World briefs

CHINA is stepping up pressure on Boeing Co. as its airlines demand compensation for the grounding of 737 Max jetliners after fatal crashes in Ethiopia and Indonesia.

CHINA Beijing is cutting taxes on its fledgling software and integrated circuit industries as U.S. export controls threaten to handicap Chinese tech companies. 

INDONESIA President Joko Widodo said authorities have the volatile situation in the country’s capital under control after six people died yesterday in riots by supporters of his losing rival in last month’s presidential election.

PHILIPPINES The president’s allies won a majority of the 12 Senate seats at stake in midterm elections, official results showed yesterday, while the opposition’s shutout heralds a stronger grip on power by a leader accused of massive human rights violations.

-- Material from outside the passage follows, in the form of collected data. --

(** ** Outcomes and their requests *)

Lemma emitted_step (s : state) (ev : event) (tid : nat) (o : outcome) :
  wf s -> (tid, o) ∈ emitted (step tapPostgresData s ev) ->
  (tid, o) ∈ emitted s \/
  (ev = Resolve tid (payload o) /\ is_success o = true) \/
  (ev = Reject tid (payload o) /\ is_failure o = true).
Proof.
  intros Hwf Hin. destruct ev as [a|t p|t e].
  - left. destruct (watcher_of (type a)) as [i|] eqn:Hty.
    + by destruct (step_Dispatch_kind s a i Hwf Hty) as (r & k & h & _ & Hst);
        rewrite Hst in Hin.
    + by rewrite step_Dispatch_other in Hin.
  - destruct (running t s) eqn:Ht.
    + unfold running in Ht. destruct (tasks s !! t) as [[k h| | |]|] eqn:E; try done.
      destruct (wf_Running s t k h Hwf E) as (j & _ & Hown).
      rewrite (step_Resolve s t j k h p E Hown) in Hin. simpl in Hin.
      apply elem_of_app in Hin as [Hin|Hin]; [by left|].
      apply list_elem_of_singleton in Hin. injection Hin as -> ->.
      right. left. by destruct j.
    + left. by rewrite (proj1 (step_settle_idle s t p Ht)) in Hin.
  - destruct (running t s) eqn:Ht.
    + unfold running in Ht. destruct (tasks s !! t) as [[k h| | |]|] eqn:E; try done.
      destruct (wf_Running s t k h Hwf E) as (j & _ & Hown).
      rewrite (step_Reject s t j k h e E Hown) in Hin. simpl in Hin.
      apply elem_of_app in Hin as [Hin|Hin]; [by left|].
      apply list_elem_of_singleton in Hin. injection Hin as -> ->.
      right. right. by destruct j.
    + left. by rewrite (proj2 (step_settle_idle s t e Ht)) in Hin.
Qed.

Lemma emitted_run (evs : list event) (s : state) (tid : nat) (o : outcome) :
  wf s -> (tid, o) ∈ emitted (run tapPostgresData evs s) ->
  (tid, o) ∈ emitted s \/
  (Resolve tid (payload o) ∈ evs /\ is_success o = true) \/
  (Reject tid (payload o) ∈ evs /\ is_failure o = true).
Proof.
  revert s. induction evs as [|ev evs IH]; intros s Hwf Hin; [by left|].
  rewrite run_cons in Hin.
  destruct (IH _ (wf_step s ev Hwf) Hin) as [Hold|[[Hev Hs]|[Hev Hf]]].
  - destruct (emitted_step s ev tid o Hwf Hold) as [?|[[-> Hs]|[-> Hf]]].
    + by left.
    + right. left. split; [left|done].
    + right. right. split; [left|done].
  - right. left. split; [by right|done].
  - right. right. split; [by right|done].
Qed.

NORTH KOREA has labeled Joe Biden a “fool of low IQ” and an “imbecile bereft of elementary quality as a human being” after the U.S. presidential hopeful called North Korean leader Kim Jong Un a tyrant during a recent speech. 

IRAN will “under no circumstances” enter a war either directly or indirectly with the United States, a prominent reformist Iranian lawmaker said yesterday, as both Washington and Tehran try to ease heightened tensions in the region.

KENYA One of Africa’s best-known authors and gay rights activists, Binyavanga Wainaina, has died at age 48, a colleague and friend said yesterday.

WEST BANK Palestinian officials say they have inaugurated their first solar panel plant as part of a plan to reduce their dependence on Israeli power sources.

EU Fake news has evolved beyond the playbook used by Russian trolls in the U.S. election. As the European Union gears up for a crucial election, it is mostly homegrown groups rather than foreign powers that are taking to social media to push false information and extremist messages, experts say.

BRITISH and Japanese mobile phone companies said yesterday they’re putting on hold plans to sell new devices from Huawei, in the latest fallout from U.S. tech restrictions aimed at the Chinese company. 

GERMANY Germany has granted asylum to two Hong Kong activists in a sign of growing concern over how dissent is dealt with in the territory.